God Save Texas: A Journey Into the Soul of the Lone Star State, Lawrence Wright

Lawrence Wright is a giant in the world of journalism. Author of Pulitzer Prize winning book “The Looming Tower” about the terrorist attack on the two towers in New York City on 9/11, Wright has distinguished himself as a scholar, historian, journalist, and, perhaps most famously, a texan.

That’s why this particular book must be considered one of his most personal. The curiosity of Texas to those who haven’t been is summarized in its apparent contradictions: both deeply conservative but also home to some of the largest cities in the United States (Austin, Dallas, and Houston) that paint the red landscape with (rather large) dots of blue; culturally relevant in its aspirations but also indefensibly lackluster in how progressive it will become (for example, Texas has some of the most restrictive laws on abortion in the US, but Houston’s mayor came close to collecting and destroying Pastor’s sermon material against homosexuality); the folks in Texas are some of the nicest people you can encounter but do NOT mess with them in vehicles (speaking from experience.. they are crazy drivers).

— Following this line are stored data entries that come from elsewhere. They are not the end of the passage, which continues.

Lemma inbounds_keep v ms :
  let v' := foldl inbound v ms in
  relay v' = relay v /\ epoch_size_secs v' = epoch_size_secs v /\
  forall ext null sh, kept_share (log v) ext null = Some sh -> kept_share (log v') ext null = Some sh.
Proof.
  revert v. induction ms as [|[[p s] t] ms IH]; intros v; [done|]. cbn [foldl].
  destruct (verify_inbound_keeps v p s t) as (Hr & He & Hk).
  destruct (IH (inbound v (p, s, t))) as (Hr' & He' & Hk').
  split; [by rewrite Hr'|]. split; [by rewrite He'|]. intros ext null sh E. by apply Hk', Hk.
Qed.

(** The public values of a proof [prove] returned. *)
Lemma prove_values r identity index signal epoch m p :
  prove r identity index signal epoch m = Ok p ->
  let slope := poseidon_hash [fr_of_secret (secret identity); epoch_nullifier r epoch; fr_of_u64 m] in
  let x := hash_to_field_le signal in
  share p = (x, fr_add (fr_of_secret (secret identity)) (fr_mul slope x)) /\
  external_nullifier p = epoch_nullifier r epoch /\ nullifier p = poseidon_hash [slope].
Proof.
  unfold prove. rewrite bind_Ok. intros ([path ix] & _ & E). apply bind_Ok in E as (w & Hw & E).
  apply bind_Ok in E as ([pf pv] & Hp & [= <-]).
  destruct (witness_new _ _ _ _ _ _ _) as [w'|] eqn:Ew; [|done]. cbn in Hw. injection Hw as ->.
  destruct (generate_rln_proof _ _) as [g|] eqn:Eg; [|done]. cbn in Hp. injection Hp as ->.
  destruct (proof_values _ _ _ _ _ _ _ _ _ _ _ Ew Eg) as (Hx & He & Hn & Hy).
  unfold share, external_nullifier, nullifier, epoch_nullifier. cbn. by rewrite Hx, He, Hn, Hy.
Qed.

(** The validator's clock is in the epoch or the one after it. *)
Definition timely (v : RlnValidator) (epoch now_secs : Z) : Prop :=
  0 <= epoch /\ (epoch_at v now_secs = epoch \/ epoch_at v now_secs = epoch + 1).

Lemma proved_acceptable v identity index signal epoch m p now_secs :
  prove (relay v) identity index signal epoch m = Ok p -> verify (relay v) p = Ok true ->
  timely v epoch now_secs -> acceptable v p signal now_secs.
Proof.
  intros (Hs & He & _)%prove_values Hv (Hpos & Ht). split; [by rewrite Hs|]. split; [done|].
  exists epoch. split; [done|]. destruct Ht as [Ht|Ht]; rewrite Ht; [by left|right; lia].
Qed.

(** C35. Whoever exceeds the rate limit is caught: when a member proves two different
    messages in the same slot of an epoch, the validator accepts the first one it sees in
    time, and whatever messages arrive in between flags the second one as double
    signaling, from which it recovers exactly the secret of that member. *)
Theorem double_signal_caught (v : RlnValidator) (identity : RlnIdentity) (index1 index2 : Z)
    (signal1 signal2 : bytes) (epoch m now1 now2 : Z) (p1 p2 : RlnProof)
    (between : list (RlnProof * bytes * Z)) :
  prove (relay v) identity index1 signal1 epoch m = Ok p1 ->
  prove (relay v) identity index2 signal2 epoch m = Ok p2 ->
  hash_to_field_le signal1 <> hash_to_field_le signal2 ->
  verify (relay v) p1 = Ok true -> verify (relay v) p2 = Ok true ->
  timely v epoch now1 -> timely v epoch now2 ->
  kept_share (log v) (external_nullifier p1) (nullifier p1) = None ->
  (verify_inbound p1 signal1 now1 v).1 = Valid false /\
  let v2 := foldl inbound (inbound v (p1, signal1, now1)) between in
  (verify_inbound p2 signal2 now2 v2).1 = Valid true /\
  (observe p2 (log v2)).1 = Ok (DoubleSignaling (fr_of_secret (secret identity))).
Proof.
  intros P1 P2 Hx V1 V2 T1 T2 Hfresh.
  pose proof (proved_acceptable _ _ _ _ _ _ _ _ P1 V1 T1) as A1.
  pose proof (proved_acceptable _ _ _ _ _ _ _ _ P2 V2 T2) as A2.
  pose proof (verify_inbound_accepts _ _ _ _ A1) as E1.
  split; [rewrite E1; cbn; by rewrite observe_result, Hfresh|].
  intros v2. destruct (inbounds_keep (inbound v (p1, signal1, now1)) between) as (Hr & He & Hk).
  fold v2 in Hr, He, Hk. unfold inbound in Hr, He, Hk. cbn [fst snd] in *. rewrite E1 in Hr, He, Hk.
  cbn in Hr, He, Hk.
  destruct (prove_values _ _ _ _ _ _ _ P1) as (S1 & X1 & N1).
  destruct (prove_values _ _ _ _ _ _ _ P2) as (S2 & X2 & N2).
  assert (kept_share (log v2) (external_nullifier p2) (nullifier p2) = Some (share p1)) as Hkept.
  { rewrite X2, N2. rewrite X1, N1 in Hfresh. apply Hk.
    rewrite kept_after_observe, Hfresh. by rewrite decide_True. }
  assert ((observe p2 (log v2)).1 = Ok (DoubleSignaling (fr_of_secret (secret identity)))) as Ho.
  { rewrite observe_result, Hkept. unfold classify. rewrite S1, S2.
    rewrite decide_False by (intros [= ?]; done).
    destruct (secret_recovered (secret identity) (poseidon_hash [fr_of_secret (secret identity);
      epoch_nullifier (relay v) epoch; fr_of_u64 m]) _ _ Hx) as (s & Hs & Hfs).
    rewrite Hs. cbn. by rewrite Hfs. }
  split; [|done]. rewrite verify_inbound_accepts; [cbn; by rewrite Ho|].
  unfold acceptable, epoch_at in *. by rewrite Hr, He.
Qed.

These inconsistencies drew Wright, and a large amount of the population, to the grand state of Texas. In this book, Wright recounts some of these curiosities while also getting to the point: defining and getting to the center of the “soul” of the Lone Star State.

Some of the information is very interesting, for both Texans and non-Texans alike. For example, Wright uses a bike ride he and his good friend took to the various missions and museums around Texas as a basis for where the next talking points of the book should be. He talks about how Texas is attracting businesses and families looking to relocate for a cheaper place to live than the extreme coasts of the US. The combination of low taxes, ports on its Southern side, and the plethora of industry makes Texas an ideal location for big business. That’s why its beating California for the top destination for both business and individual relocation.

These are the mundane, non-partisan facts that both interest and engage the reader. For these, I am appreciative. However, Wright assumes that there is something fundamentally wrong with his state. He spends an enormous amount of time trying to convince the reader that his perspective is actually the correct one, and that thousands of voters who come to the polls to elect “scary” representatives, senators, and governors with whom he disagrees with (Ted Cruz, George W. Bush for example) are part of the problem with his state.

That’s the biggest problem I had with this book. I enjoyed reading the facts and statistics about Texas. Texas is a state that I fell in love with; what Wright assumes is that those who disagree with him are largely the problem with the state and that it would be better without them. He doesn’t explicitly say that, but that’s the inference that I walked away with.

For this reason, I’d rate this book 3/5. Not essential reading on the subject of Texas, but well written and engaging even if I disagree with his worldview.